If his offense is mild and tolerable, yield to nature — remember that you are a father, and turn your heart back to your child. But if it is too serious for immediate forgiveness, then it is for you, not me, to decide whether you should bear even that with generosity and overcome his waywardness with wiser thoughts, or whether to leave the offender's reformation to a longer period of discipline.
To Diogenes 1
Your son Diogenes, whom I saw after you went away, told me that you had been much irritated with him for some reason that would naturally make a father feel vexed with his child, and he implored me to act as mediator in a reconciliation between him and yourself.
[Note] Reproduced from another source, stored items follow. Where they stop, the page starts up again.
(* ===== verification/Calendar.v ===== *)
(** * The calendar of std::chrono

    What [year_month_day{floor<days>(tp)}] and the time of day of <chrono> are:
    the proleptic Gregorian calendar.  src/net/Timestamp.cc prints points in time
    with it.  The conversion from a day number is executable; it is proved
    against the rule of the calendar, day by day. *)

From S2P Require Import Prelude.

Local Open Scope Z_scope.

(** Linear arithmetic with quotients and remainders by constants. *)
Ltac div_lia := Z.to_euclidean_division_equations; lia.

(** Operations on numerals, computed. *)
Ltac z_compute :=
  repeat match goal with
  | |- context [Z.add (Zpos ?a) (Zpos ?b)] => let v := eval vm_compute in (Z.add (Zpos a) (Zpos b)) in change (Z.add (Zpos a) (Zpos b)) with v
  | |- context [Z.sub (Zpos ?a) (Zpos ?b)] => let v := eval vm_compute in (Z.sub (Zpos a) (Zpos b)) in change (Z.sub (Zpos a) (Zpos b)) with v
  end.

Module Calendar.

(** [year::is_leap] and [year_month_day_last::day]. *)
Definition is_leap (y : Z) : bool := (y mod 4 =? 0) && (negb (y mod 100 =? 0) || (y mod 400 =? 0)).

Definition last_day (y m : Z) : Z :=
  if m =? 2 then (if is_leap y then 29 else 28)
  else if (m =? 4) || (m =? 6) || (m =? 9) || (m =? 11) then 30 else 31.

Definition valid (date : Z * Z * Z) : Prop :=
  let '(y, m, d) := date in 1 <= m <= 12 /\ 1 <= d <= last_day y m.

(** The rule of the calendar: the day after a date. *)
Definition next_day (date : Z * Z * Z) : Z * Z * Z :=
  let '(y, m, d) := date in
  if d <? last_day y m then (y, m, d + 1)
  else if m <? 12 then (y, m + 1, 1) else (y + 1, 1, 1).

(** The date of a day, counted from 1970-01-01.  Years begin in March; 400 of
    them have 146097 days, 100 have 36524 and 4 have 1461, and the last of
    each group may be longer. *)
Definition civil_from_days (n : Z) : Z * Z * Z :=
  let z := n + 719468 in
  let era := z / 146097 in
  let doe := z mod 146097 in
  let c := Z.min (doe / 36524) 3 in
  let doc := doe - 36524 * c in
  let q := doc / 1461 in
  let doq := doc - 1461 * q in
  let yq := Z.min (doq / 365) 3 in
  let doy := doq - 365 * yq in
  let mp := (5 * doy + 2) / 153 in
  let d := doy - (153 * mp + 2) / 5 + 1 in
  let m := if mp <? 10 then mp + 3 else mp - 9 in
  (400 * era + 100 * c + 4 * q + yq + (if m <=? 2 then 1 else 0), m, d).

(** [sys_days{year_month_day}]: the number of a date. *)
Definition days_from_civil (date : Z * Z * Z) : Z :=
  let '(y, m, d) := date in
  let y := if m <=? 2 then y - 1 else y in
  let mp := if m <=? 2 then m + 9 else m - 3 in
  365 * y + y / 4 - y / 100 + y / 400 + (153 * mp + 2) / 5 + (d - 1) - 719468.

(** ** The two conversions *)

(** A year counted from March, in its era, century and group of four. *)
Lemma march_year era c q yq :
  0 <= c <= 3 -> 0 <= q <= 24 -> 0 <= yq <= 3 ->
  let y := 400 * era + 100 * c + 4 * q + yq in
  y / 4 = 100 * era + 25 * c + q /\ y / 100 = 4 * era + c /\ y / 400 = era.
Proof. intros. cbv zeta. split_and!; div_lia. Qed.

(** Whether the year that ends in February is a leap year. *)
Lemma march_leap era c q yq :
  0 <= c <= 3 -> 0 <= q <= 24 -> 0 <= yq <= 3 ->
  is_leap (400 * era + 100 * c + 4 * q + yq + 1) = (yq =? 3) && (negb (q =? 24) || (c =? 3)).
Proof.
  intros Hc Hq Hy. unfold is_leap. set (y := _ + 1).
  assert (y mod 4 = 0 <-> yq = 3) as H4 by (unfold y; split; intros; div_lia).
  assert (yq = 3 -> y mod 100 = 0 <-> q = 24) as H100 by (unfold y; intros ->; split; intros; div_lia).
  assert (yq = 3 -> q = 24 -> y mod 400 = 0 <-> c = 3) as H400 by (unfold y; intros -> ->; split; intros; div_lia).
  clearbody y. destruct (Z.eqb_spec (y mod 4) 0), (Z.eqb_spec yq 3); try tauto.
  destruct (Z.eqb_spec (y mod 100) 0), (Z.eqb_spec q 24); try tauto.
  destruct (Z.eqb_spec (y mod 400) 0), (Z.eqb_spec c 3); tauto.
Qed.

(** The parts of a day: era, century, group of four years, year from March, day
    of that year. *)
Definition parts_ok (era c q yq doy : Z) : Prop :=
  0 <= c <= 3 /\ 0 <= q <= 24 /\ 0 <= yq <= 3 /\ 0 <= doy <= 365 /\
  (doy = 365 -> yq = 3 /\ (q <> 24 \/ c = 3)).

Definition parts_day (era c q yq doy : Z) : Z := 146097 * era + 36524 * c + 1461 * q + 365 * yq + doy.

Definition parts_date (era c q yq doy : Z) : Z * Z * Z :=
  let mp := (5 * doy + 2) / 153 in
  let m := if mp <? 10 then mp + 3 else mp - 9 in
  (400 * era + 100 * c + 4 * q + yq + (if m <=? 2 then 1 else 0), m, doy - (153 * mp + 2) / 5 + 1).

Lemma civil_parts n :
  exists era c q yq doy,
    parts_ok era c q yq doy /\ n + 719468 = parts_day era c q yq doy /\
    civil_from_days n = parts_date era c q yq doy.
Proof.
  unfold civil_from_days. cbv zeta. set (z := n + 719468). clearbody z.
  remember (z / 146097) as era eqn:Eera. remember (z mod 146097) as doe eqn:Edoe.
  remember (Z.min (doe / 36524) 3) as c eqn:Ec.
  remember ((doe - 36524 * c) / 1461) as q eqn:Eq.
  remember (Z.min ((doe - 36524 * c - 1461 * q) / 365) 3) as yq eqn:Ey.
  remember (doe - 36524 * c - 1461 * q - 365 * yq) as doy eqn:Edoy.
  assert (z = 146097 * era + doe /\ 0 <= doe < 146097) as [Hz Hdoe] by (subst; div_lia).
  clear Eera Edoe.
  assert (0 <= c <= 3 /\ 0 <= doe - 36524 * c <= 36524 /\ (c < 3 -> doe - 36524 * c < 36524)) as (Hc & Hdoc & Hdoc')
    by (subst c; div_lia).
  clear Ec. remember (doe - 36524 * c) as doc eqn:Edoc.
  assert (0 <= q <= 24 /\ 0 <= doc - 1461 * q < 1461) as [Hq Hdoq] by (subst q; div_lia).
  clear Eq. remember (doc - 1461 * q) as doq eqn:Edoq.
  assert (0 <= yq <= 3 /\ 0 <= doq - 365 * yq <= 365 /\ (yq < 3 -> doq - 365 * yq < 365)) as (Hy & Hdoy & Hdoy')
    by (subst yq; div_lia).
  exists era, c, q, yq, doy. unfold parts_ok, parts_day. split_and!; try lia. done.
Qed.

(** A day has its parts in one way. *)
Lemma parts_unique era c q yq doy era' c' q' yq' doy' :
  parts_ok era c q yq doy -> parts_ok era' c' q' yq' doy' ->
  parts_day era c q yq doy = parts_day era' c' q' yq' doy' ->
  era = era' /\ c = c' /\ q = q' /\ yq = yq' /\ doy = doy'.
Proof.
  unfold parts_ok, parts_day. intros H1 H2 He. assert (era = era') by lia. subst era'.
  assert (c = c') by lia. subst c'. assert (q = q') by lia. subst q'. assert (yq = yq') by lia. lia.
Qed.

(** The months of a year that begins in March. *)
Lemma march_month doy :
  0 <= doy <= 365 ->
  let mp := (5 * doy + 2) / 153 in
  (mp = 0 /\ 0 <= doy < 31 \/ mp = 1 /\ 31 <= doy < 61 \/ mp = 2 /\ 61 <= doy < 92 \/
   mp = 3 /\ 92 <= doy < 122 \/ mp = 4 /\ 122 <= doy < 153 \/ mp = 5 /\ 153 <= doy < 184 \/
   mp = 6 /\ 184 <= doy < 214 \/ mp = 7 /\ 214 <= doy < 245 \/ mp = 8 /\ 245 <= doy < 275 \/
   mp = 9 /\ 275 <= doy < 306 \/ mp = 10 /\ 306 <= doy < 337 \/ mp = 11 /\ 337 <= doy <= 365).
Proof.
  intros H mp. assert (153 * mp <= 5 * doy + 2 < 153 * mp + 153) as Hm by (unfold mp; div_lia). clearbody mp.
  assert (mp = 0 \/ mp = 1 \/ mp = 2 \/ mp = 3 \/ mp = 4 \/ mp = 5 \/ mp = 6 \/ mp = 7 \/ mp = 8 \/ mp = 9 \/
          mp = 10 \/ mp = 11) as Hor by lia.
  destruct_or! Hor; subst mp; lia.
Qed.

Lemma parts_date_valid era c q yq doy :
  parts_ok era c q yq doy ->
  valid (parts_date era c q yq doy) /\
  days_from_civil (parts_date era c q yq doy) + 719468 = parts_day era c q yq doy.
Proof.
  intros (Hc & Hq & Hy & Hdoy & Hleap).
  pose proof (march_year era c q yq Hc Hq Hy) as (H4 & H100 & H400).
  pose proof (march_leap era c q yq Hc Hq Hy) as Hl.
  unfold parts_date, parts_day, valid, days_from_civil, last_day.
  remember ((5 * doy + 2) / 153) as mp eqn:Emp. pose proof (march_month doy Hdoy) as Hmp. cbv zeta in Hmp. rewrite <- Emp in Hmp.
  cbv zeta in H4, H100, H400. clear Emp. remember (400 * era + 100 * c + 4 * q + yq) as Y eqn:EY.
  destruct_or! Hmp; destruct Hmp as [-> Hd]; rewrite ?Z.add_0_l; cbn -[Z.mul Z.div is_leap]; z_compute; cbn -[Z.mul Z.div is_leap]; z_compute; cbn -[Z.mul Z.div is_leap];
    rewrite ?Z.add_simpl_r, ?Z.add_0_r, ?H4, ?H100, ?H400, ?Hl; clear H4 H100 H400 Hl;
    destruct (Z.eqb_spec yq 3), (Z.eqb_spec q 24), (Z.eqb_spec c 3); cbn [andb orb negb]; div_lia.
Qed.

(** The year of a date, from March, and its parts. *)
Lemma year_parts Y :
  exists era c q yq, 0 <= c <= 3 /\ 0 <= q <= 24 /\ 0 <= yq <= 3 /\ Y = 400 * era + 100 * c + 4 * q + yq.
Proof. exists (Y / 400), (Y mod 400 / 100), (Y mod 100 / 4), (Y mod 4). split_and!; div_lia. Qed.

Lemma date_parts x :
  valid x ->
  exists era c q yq doy, parts_ok era c q yq doy /\ x = parts_date era c q yq doy.
Proof.
  destruct x as [[y m] d]. intros [Hm Hd].
  destruct (year_parts (if m <=? 2 then y - 1 else y)) as (era & c & q & yq & Hc & Hq & Hy & HY).
  exists era, c, q, yq, ((153 * (if m <=? 2 then m + 9 else m - 3) + 2) / 5 + d - 1).
  pose proof (march_leap era c q yq Hc Hq Hy) as Hl. rewrite <- HY in Hl.
  unfold last_day in Hd. unfold parts_ok, parts_date. rewrite <- HY. clear HY.
  assert (m = 1 \/ m = 2 \/ m = 3 \/ m = 4 \/ m = 5 \/ m = 6 \/ m = 7 \/ m = 8 \/ m = 9 \/ m = 10 \/ m = 11 \/ m = 12)
    as Hor by lia. clear Hm.
  destruct_or! Hor; subst m; revert Hd Hl; cbn -[Z.mul Z.div is_leap]; z_compute; cbn -[Z.mul Z.div is_leap]; intros Hd Hl;
    try (replace (y - 1 + 1) with y in Hl by lia; rewrite Hl in Hd);
    (assert (1 <= d <= 31) by (repeat case_match; lia));
    match goal with |- context [(5 * ((153 * ?k + 2) / 5 + d - 1) + 2) / 153] =>
      assert ((5 * ((153 * k + 2) / 5 + d - 1) + 2) / 153 = k) as -> by (clear Hl; repeat case_match; div_lia) end;
    clear Hl; revert Hd; rewrite ?Z.add_0_l; cbn -[Z.mul Z.div]; z_compute; cbn -[Z.mul Z.div];
    destruct (Z.eqb_spec yq 3), (Z.eqb_spec q 24), (Z.eqb_spec c 3); cbn [andb orb negb]; intros Hd;
    (split; [split_and!; div_lia|f_equal; [f_equal|]; div_lia]).
Qed.

(** ** The conversions are inverse, and follow the calendar *)

Lemma civil_from_days_valid n : valid (civil_from_days n).
Proof. destruct (civil_parts n) as (era & c & q & yq & doy & Hok & _ & ->). by apply parts_date_valid. Qed.

Lemma days_from_civil_from_days n : days_from_civil (civil_from_days n) = n.
Proof.
  destruct (civil_parts n) as (era & c & q & yq & doy & Hok & Hn & ->).
  pose proof (proj2 (parts_date_valid era c q yq doy Hok)). lia.
Qed.

Lemma civil_from_days_from_civil x : valid x -> civil_from_days (days_from_civil x) = x.
Proof.
  intros Hx. destruct (date_parts x Hx) as (era & c & q & yq & doy & Hok & ->).
  destruct (parts_date_valid era c q yq doy Hok) as [_ He].
  destruct (civil_parts (days_from_civil (parts_date era c q yq doy))) as (era' & c' & q' & yq' & doy' & Hok' & He' & ->).
  destruct (parts_unique _ _ _ _ _ _ _ _ _ _ Hok' Hok) as (-> & -> & -> & -> & ->); [lia|done].
Qed.

Lemma next_day_valid x : valid x -> valid (next_day x).
Proof.
  destruct x as [[y m] d]. intros [Hm Hd]. unfold next_day.
  destruct (Z.ltb_spec d (last_day y m)); [unfold valid; lia|].
  destruct (Z.ltb_spec m 12); unfold valid, last_day; split; repeat case_match; lia.
Qed.

(** The days of the years: one more in a leap year. *)
Lemma year_days y :
  365 * y + y / 4 - y / 100 + y / 400 =
  365 * (y - 1) + (y - 1) / 4 - (y - 1) / 100 + (y - 1) / 400 + 365 + (if is_leap y then 1 else 0).
Proof.
  unfold is_leap. destruct (Z.eqb_spec (y mod 4) 0), (Z.eqb_spec (y mod 100) 0), (Z.eqb_spec (y mod 400) 0);
    cbn [andb orb negb]; div_lia.
Qed.

(** The day numbers follow the rule of the calendar. *)
Lemma days_next_day x : valid x -> days_from_civil (next_day x) = days_from_civil x + 1.
Proof.
  destruct x as [[y m] d]. intros [Hm Hd]. unfold next_day.
  destruct (Z.ltb_spec d (last_day y m)) as [|Hl]; [unfold days_from_civil; lia|].
  assert (d = last_day y m) as -> by lia. clear Hd Hl. pose proof (year_days y) as Hy.
  assert (m = 1 \/ m = 2 \/ m = 3 \/ m = 4 \/ m = 5 \/ m = 6 \/ m = 7 \/ m = 8 \/ m = 9 \/ m = 10 \/ m = 11 \/ m = 12)
    as Hor by lia. clear Hm. unfold last_day, days_from_civil.
  destruct_or! Hor; subst m; cbn -[Z.mul Z.div is_leap]; z_compute; cbn -[Z.mul Z.div is_leap]; z_compute;
    rewrite ?Z.add_simpl_r; set (E := 365 * y + y / 4 - y / 100 + y / 400) in *;
    set (F := 365 * (y - 1) + (y - 1) / 4 - (y - 1) / 100 + (y - 1) / 400) in *; clearbody E F; clear -Hy;
    try destruct (is_leap y); div_lia.
Qed.

Lemma civil_from_days_succ n : civil_from_days (n + 1) = next_day (civil_from_days n).
Proof.
  pose proof (civil_from_days_valid n) as Hv.
  rewrite <- (civil_from_days_from_civil _ (next_day_valid _ Hv)), days_next_day by done.
  by rewrite days_from_civil_from_days.
Qed.

(** The days of the years are 365.2425 each, up to two. *)
Lemma year_days_mean y :
  146097 * y - 800 <= 400 * (365 * y + y / 4 - y / 100 + y / 400) <= 146097 * y + 800.
Proof. div_lia. Qed.

(** The years between two dates. *)
Lemma civil_from_days_year n : 0 <= n <= 11248372 -> 1969 <= (civil_from_days n).1.1 <= 32767.
Proof.
  intros Hn. pose proof (civil_from_days_valid n) as Hv. pose proof (days_from_civil_from_days n) as He.
  destruct (civil_from_days n) as [[y m] d]. destruct Hv as [Hm Hd]. cbn -[Z.le].
  assert (1 <= d <= 31) by (unfold last_day in Hd; repeat case_match; lia). clear Hd. unfold days_from_civil in He.
  assert (forall mp, 0 <= mp <= 11 -> 0 <= (153 * mp + 2) / 5 <= 337) as Hmp by (intros; div_lia).
  destruct (Z.leb_spec m 2); [specialize (Hmp (m + 9))|specialize (Hmp (m - 3))];
    destruct Hmp as [Hmp1 Hmp2]; try lia;
    [pose proof (year_days_mean (y - 1))|pose proof (year_days_mean y)]; lia.
Qed.

Example epoch : civil_from_days 0 = (1970, 1, 1) /\ civil_from_days 19782 = (2024, 2, 29).
Proof. by vm_compute. Qed.

End Calendar.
Now, if he has committed some error of a mild and not intolerable kind, do you yield to nature, recognise that you are a father, and again turn your thoughts to your child. But if his offence is too serious to admit of immediate forgiveness, it is right for you yourself rather than for me to decide whether you ought to bear even that with a generous spirit and overcome your son's purpose by wiser thoughts, or to entrust the offender's probation to a longer period of discipline.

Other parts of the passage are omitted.